*** Supplied entries Section Begins ***

(** While the slot is taken no event creates a request. *)
Lemma step_keeps_requests e st st' :
  refreshPromise st <> None -> step e st = Some st' -> requests st' = requests st.
Proof.
  intros Hslot. destruct e as [c now|p code body now ok|p| |t ok|f]; simpl.
  - intros [= <-]. unfold getAccessToken.
    set (st1 := match cachedTokens st with
                | None => snd (loadTokenCache st)
                | Some _ => st
                end).
    assert (requests st1 = requests st /\ refreshPromise st1 = refreshPromise st)
      as [Hr Hp].
    { subst st1. destruct (cachedTokens st); [done|]. unfold loadTokenCache.
      destruct (tokenFile st) as [| |t]; try done. by destruct (negb _). }
    rewrite <- Hr. rewrite <- Hp in Hslot. clearbody st1.
    destruct (cachedTokens st1) as [t|] eqn:Ht; [|done].
    destruct (negb _); [done|].
    destruct (needsRefresh now st1); [|done].
    destruct (truthyStr (refresh_token t)) eqn:Hrt; [|done].
    unfold refreshAccessToken. rewrite Ht, Hrt. simpl.
    by destruct (refreshPromise st1).
  - case_bool_decide; [|done]. intros [= <-]. apply on_end_requests.
  - case_bool_decide; [|done]. intros [= <-]. unfold on_error.
    by destruct (settle_keeps p (Rejected "request error") (set_refreshPromise None st))
      as (_ & _ & -> & _).
  - intros [= <-]. unfold loadTokenCache.
    destruct (tokenFile st) as [| |t]; try done. by destruct (negb _).
  - intros [= <-]. by destruct ok.
  - by intros [= <-].
Qed.

Lemma step_requests e st st' :
  step e st = Some st' ->
  requests st' = requests st \/ exists r, requests st' = requests st ++ [r].
Proof.
  destruct e as [c now|p code body now ok|p| |t ok|f]; simpl.
  - intros [= <-]. destruct (getAccessToken_grows c now st) as [[H _]|(r & H & _)];
      [by left|right; by exists r].
  - case_bool_decide; [|done]. intros [= <-]. left. apply on_end_requests.
  - case_bool_decide; [|done]. intros [= <-]. left. unfold on_error.
    by rewrite settle_spec.
  - intros [= <-]. left. unfold loadTokenCache.
    destruct (tokenFile st) as [| |t]; try done. by destruct (negb _).
  - intros [= <-]. left. by destruct ok.
  - intros [= <-]. by left.
Qed.

(** An outcome takes its request off the requests awaiting one; a
    call may add the request it creates; nothing else changes them. *)
Lemma step_awaiting e st st' ds :
  awaiting ds st -> step e st = Some st' ->
  awaiting (match outcome e with
            | Some p => p :: ds
            | None => ds
            end) st'.
Proof.
  intros [Hd Hp]. destruct e as [c now|p code body now ok|p| |t ok|f]; simpl.
  - intros [= <-].
    destruct (getAccessToken_grows c now st) as [[H1 H2]|(r & H1 & H2)].
    + by apply (awaiting_same ds st).
    + split; intros p; rewrite H1, ?H2, length_app; simpl.
      * intros H. apply Hd in H. lia.
      * rewrite elem_of_cons, Hp. split.
        -- intros [->|[H3 H4]]; [|split; [lia|done]].
           split; [lia|]. intros H. apply Hd in H. lia.
        -- intros [H3 H4].
           destruct (decide (p = length (requests st))) as [->|Hne]; [by left|].
           right. split; [lia|done].
  - case_bool_decide as Hlt; [|done]. intros [= <-].
    split; intros q; rewrite on_end_requests, ?on_end_pending.
    + intros [->|H]%elem_of_cons; [done|by apply Hd].
    + rewrite list_elem_of_filter, Hp, elem_of_cons. tauto.
  - case_bool_decide as Hlt; [|done]. intros [= <-].
    unfold on_error. rewrite settle_spec. split; intros q; simpl.
    + intros [->|H]%elem_of_cons; [done|by apply Hd].
    + rewrite list_elem_of_filter, Hp, elem_of_cons. tauto.
  - intros [= <-]. apply (awaiting_same ds st); [| |done]; unfold loadTokenCache;
      destruct (tokenFile st) as [| |t]; try done; by destruct (negb _).
  - intros [= <-]. apply (awaiting_same ds st); [| |done]; by destruct ok.
  - intros [= <-]. by apply (awaiting_same ds st).
Qed.



(** *** Single flight, when every outcome is delivered once *)

Lemma Inv_step e st st' :
  Inv st -> (forall p, outcome e = Some p -> p ∈ pending st) ->
  step e st = Some st' -> Inv st'.
Proof.
  intros HI Ho. destruct e as [c now|p code body now ok|p| |t ok|f]; simpl.
  - intros [= <-]. by apply Inv_getAccessToken.
  - case_bool_decide; [|done]. intros [= <-]. apply Inv_on_end; [done|]. by apply Ho.
  - case_bool_decide; [|done]. intros [= <-]. apply Inv_on_error; [done|]. by apply Ho.
  - intros [= <-]. by apply Inv_loadTokenCache.
  - intros [= <-]. by apply Inv_saveTokenCache.
  - intros [= <-]. destruct HI as [H1 H2 H3 H4]. by split.
Qed.

Lemma Inv_run es : forall st st' ds,
  Inv st -> awaiting ds st ->
  NoDup (outcomes es) -> (forall p, p ∈ outcomes es -> p ∉ ds) ->
  run es st = Some st' -> Inv st' /\ exists ds', awaiting ds' st'.
Proof.
  induction es as [|e es IH]; simpl; intros st st' ds HI Ha Hnd Hnew.
  - intros [= <-]. split; [done|by exists ds].
  - destruct (step e st) as [st1|] eqn:He; [|done].
    pose proof (step_awaiting e st st1 ds Ha He) as Ha1.
    unfold outcomes in Hnd, Hnew. simpl in Hnd, Hnew.
    destruct (outcome e) as [p|] eqn:Ho.
    + apply NoDup_cons in Hnd as [Hp Hnd].
      assert (p ∈ pending st) as Hin.
      { destruct Ha as [_ Hpend]. apply Hpend. split.
        - destruct e; simpl in Ho, He; try done; injection Ho as ->;
            by case_bool_decide.
        - apply Hnew. by left. }
      apply (IH st1 st' (p :: ds)); try done.
      * eapply Inv_step; [done| |done]. intros q Hq. congruence.
      * intros q Hq [->|Hd]%elem_of_cons; [done|].
        by apply (Hnew q); [right|].
    + apply (IH st1 st' ds); try done.
      eapply Inv_step; [done| |done]. intros q Hq. congruence.
Qed.

Lemma delivered_once_Inv f es st :
  delivered_once es -> run es (init f) = Some st ->
  Inv st /\ forall p, p ∈ pending st -> (p < length (requests st))%nat.
Proof.
  intros Hnd Hrun.
  destruct (Inv_run es (init f) st [] (Inv_init f) (awaiting_init f) Hnd) as [HI Ha];
    [intros p _ H; by apply elem_of_nil in H|done|].
  split; [done|]. intros p Hin. destruct Ha as (ds & Hd & Hp).
  apply Hp in Hin. by destruct Hin.
Qed.

(** Single flight.  As long as the environment has delivered the
    outcome of every renewal request at most once (the end of its
    response or its error), the module is in single flight: at most one renewal
    request awaits its outcome, the one whose promise is in the slot,
    every suspended call waits on that promise, and no event creates a
    request while the slot is taken.  Calls of [getAccessToken] that
    arrive while the cached record needs refresh and holds a refresh
    token create at most one renewal request between them: the first
    creates it unless one is already in flight, every other one
    attaches to the promise in the slot.  The outcome of the attempt
    clears the slot, creates no request, and hands every one of these
    callers the same value: the renewed access token on success, null
    on failure. *)
Theorem single_flight_refresh :
  forall (f : TokenFile) (es : list Event) (st0 : State),
    delivered_once es ->
    run es (init f) = Some st0 ->
    single_flight st0 /\
    (forall e st', refreshPromise st0 <> None -> step e st0 = Some st' ->
                   requests st' = requests st0) /\
    forall (t : Tokens) (calls : list (nat * Z)),
      cachedTokens st0 = Some t ->
      truthyStr (access_token t) = true ->
      truthyStr (refresh_token t) = true ->
      calls <> [] ->
      (forall c now, (c, now) ∈ calls -> needsRefresh now st0 = true) ->
      exists p st1,
        run (map (fun cn => Call cn.1 cn.2) calls) st0 = Some st1 /\
        (refreshPromise st0 = None ->
           requests st1 = requests st0 ++ [mkRequest p (refresh_token t)]) /\
        (forall q, refreshPromise st0 = Some q ->
           requests st1 = requests st0 /\ p = q) /\
        (length (requests st1) <= length (requests st0) + 1)%nat /\
        refreshPromise st1 = Some p /\
        pending st1 = [p] /\
        (forall c now, (c, now) ∈ calls -> (c, p) ∈ waiters st1) /\
        forall e, attempt_end p e ->
          exists st2,
            step e st1 = Some st2 /\
            refreshPromise st2 = None /\
            pending st2 = [] /\
            requests st2 = requests st1 /\
            forall c now, (c, now) ∈ calls ->
                          (c, Normal (renewed_token e)) ∈ completed st2.
Proof.
  intros f es st0 Honce Hrun.
  destruct (delivered_once_Inv f es st0 Honce Hrun) as [[Hslot Hwait _ _] Hcreated].
  split; [by split|].
  split; [intros e st' Hs He; by apply (step_keeps_requests e)|].
  intros t calls Ht Ha Hr Hne Hn.
  destruct (refreshPromise st0) as [q|] eqn:Hq.
  - exists q. eexists. split.
    { apply (run_calls_attach calls st0 t q); done. }
    assert (forall c now, (c, now) ∈ calls ->
              (c, q) ∈ waiters st0 ++ map (fun cn : nat * Z => (cn.1, q)) calls) as Hall.
    { intros c now Hin. apply elem_of_app. right.
      apply list_elem_of_fmap. by exists (c, now). }
    split_and!; try done.
    + by intros q' [= ->].
    + simpl. lia.
    + intros e He.
      apply (attempt_end_delivers calls _ q e); simpl; try done.
      * by rewrite Ht.
      * apply Hcreated. rewrite Hslot. by left.
      * intros c q' [H|H]%elem_of_app.
        -- apply Hwait in H. congruence.
        -- by apply list_elem_of_fmap in H as [w [[= _ ->] _]].
  - destruct calls as [|[c0 now0] calls]; [done|].
    set (p := length (requests st0)).
    exists p. eexists. split.
    { simpl. rewrite (getAccessToken_first c0 now0 st0 t) by (try done; apply (Hn c0); left).
      apply (run_calls_attach calls _ t p); simpl; try done.
      intros c now Hin. rewrite <- (Hn c now) by (by right).
      by apply needsRefresh_cached. }
    simpl. rewrite Hslot. fold p.
    assert (forall c now, (c, now) ∈ (c0, now0) :: calls ->
              (c, p) ∈ (waiters st0 ++ [(c0, p)])
                       ++ map (fun cn : nat * Z => (cn.1, p)) calls) as Hall.
    { intros c now [[= -> ->]|Hin]%elem_of_cons.
      - apply elem_of_app. left. apply elem_of_app. right. by left.
      - apply elem_of_app. right. apply list_elem_of_fmap. by exists (c, now). }
    split_and!; try done.
    + rewrite length_app. simpl. lia.
    + intros e He.
      apply (attempt_end_delivers ((c0, now0) :: calls)
               (mkState (cachedTokens st0) (Some p) (tokenFile st0)
                  (requests st0 ++ [mkRequest p (refresh_token t)]) [p]
                  ((waiters st0 ++ [(c0, p)])
                     ++ map (fun cn : nat * Z => (cn.1, p)) calls)
                  (completed st0)) p e); simpl; try done.
      * by rewrite Ht.
      * rewrite length_app. simpl. lia.
      * intros c q [[H|H]%elem_of_app|H]%elem_of_app.
        -- apply Hwait in H. congruence.
        -- by apply list_elem_of_singleton in H as [= _ ->].
        -- by apply list_elem_of_fmap in H as [w [[= _ ->] _]].
Qed.


End TokenManagerFacts.

(** *** Concrete runs of the token manager *)

Definition sample_tokens : Tokens :=
  mkTokens (Some "old-access") (Some "refresh-1") None (Some (Finite 1000000)) None.

Definition sample_state : State :=
  mkState (Some sample_tokens) None (Stored sample_tokens) [] [] [] [].

Lemma sample_state_reachable : reachable sample_state.
Proof. exists (Stored sample_tokens), [LoadTokenCache]. reflexivity. Qed.

Definition sample_calls : list (nat * Z) := [(1%nat, 900000); (2%nat, 900001); (3%nat, 900002)].

Lemma needsRefresh_classification_witness :
  needsRefresh 900000 sample_state = true.
Proof.
  apply (needsRefresh_classification 900000 sample_state); [lia|].
  right. exists sample_tokens. split; [reflexivity|]. simpl. lia.
Defined.

(** A token endpoint answer without a new refresh token. *)
Definition sample_renewal : ResponseBody :=
  mkBody (Some "new-access") None (Some (Finite 3600)) None None.

Lemma renewal_merges_or_discards_witness :
  exists t',
    cachedTokens (on_end 0 200 (ParsedObject sample_renewal) 900000 true sample_state)
    = Some t' /\
    access_token t' = Some "new-access"%string /\
    expires_at t' = Some (Finite (900000 + 3600 * 1000)) /\
    refresh_token t' = Some "refresh-1"%string /\
    tokenFile (on_end 0 200 (ParsedObject sample_renewal) 900000 true sample_state)
    = Stored t'.
Proof.
  destruct (renewal_merges_or_discards 0 200 (ParsedObject sample_renewal) 900000 true
              sample_state sample_tokens eq_refl)
    as (Hok & _).
  destruct (Hok sample_renewal eq_refl eq_refl) as (t' & Hc & Ha & He & Hr & _ & Hf).
  exists t'. split; [exact Hc|]. split; [exact Ha|].
  split; [exact (He 3600 eq_refl)|]. split; [exact Hr|]. exact (Hf eq_refl).
Defined.

(** The token endpoint refuses the refresh token. *)
Definition refused : Parsed :=
  ParsedObject (mkBody None None None None (Some "AADSTS70000: invalid_grant")).

(** An attempt that has failed: call 9 asked for the token at 899000,
    request 0 was sent and answered with status 400. *)
Definition after_refusal : list Event :=
  [Call 9 899000; ResponseEnd 0 400 refused 899500 true].

Definition sample_after_refusal : State :=
  mkState (Some sample_tokens) None (Stored sample_tokens)
          [mkRequest 0 (Some "refresh-1")] [] [] [(9%nat, Normal None)].

Lemma single_flight_refresh_witness :
  exists p st1,
    run (map (fun cn => Call cn.1 cn.2) sample_calls) sample_after_refusal = Some st1 /\
    requests st1 = [mkRequest 0 (Some "refresh-1"); mkRequest p (Some "refresh-1")] /\
    refreshPromise st1 = Some p.
Proof.
  destruct (single_flight_refresh (Stored sample_tokens) after_refusal sample_after_refusal)
    as (_ & _ & H).
  - unfold delivered_once. simpl. apply NoDup_singleton.
  - reflexivity.
  - destruct (H sample_tokens sample_calls)
      as (p & st1 & Hrun & Hreq & _ & _ & Hslot & _).
    + reflexivity.
    + reflexivity.
    + reflexivity.
    + discriminate.
    + intros c now Hin. unfold sample_calls in Hin.
      repeat (apply elem_of_cons in Hin as [[= -> ->]|Hin]; [reflexivity|]).
      by apply elem_of_nil in Hin.
    + exists p, st1. split; [exact Hrun|]. split; [|exact Hslot].
      exact (Hreq eq_refl).
Defined.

*** Supplied entries Section Ends ***

What you are asked to do. Nothing should appear in the answer except the lines above from the line with "on failure. *)" through the line with "(forall e st', refreshPromise", both included, written out exactly.

Result of the task.
    on failure. *)
Theorem single_flight_refresh :
  forall (f : TokenFile) (es : list Event) (st0 : State),
    delivered_once es ->
    run es (init f) = Some st0 ->
    single_flight st0 /\
    (forall e st', refreshPromise st0 <> None -> step e st0 = Some st' ->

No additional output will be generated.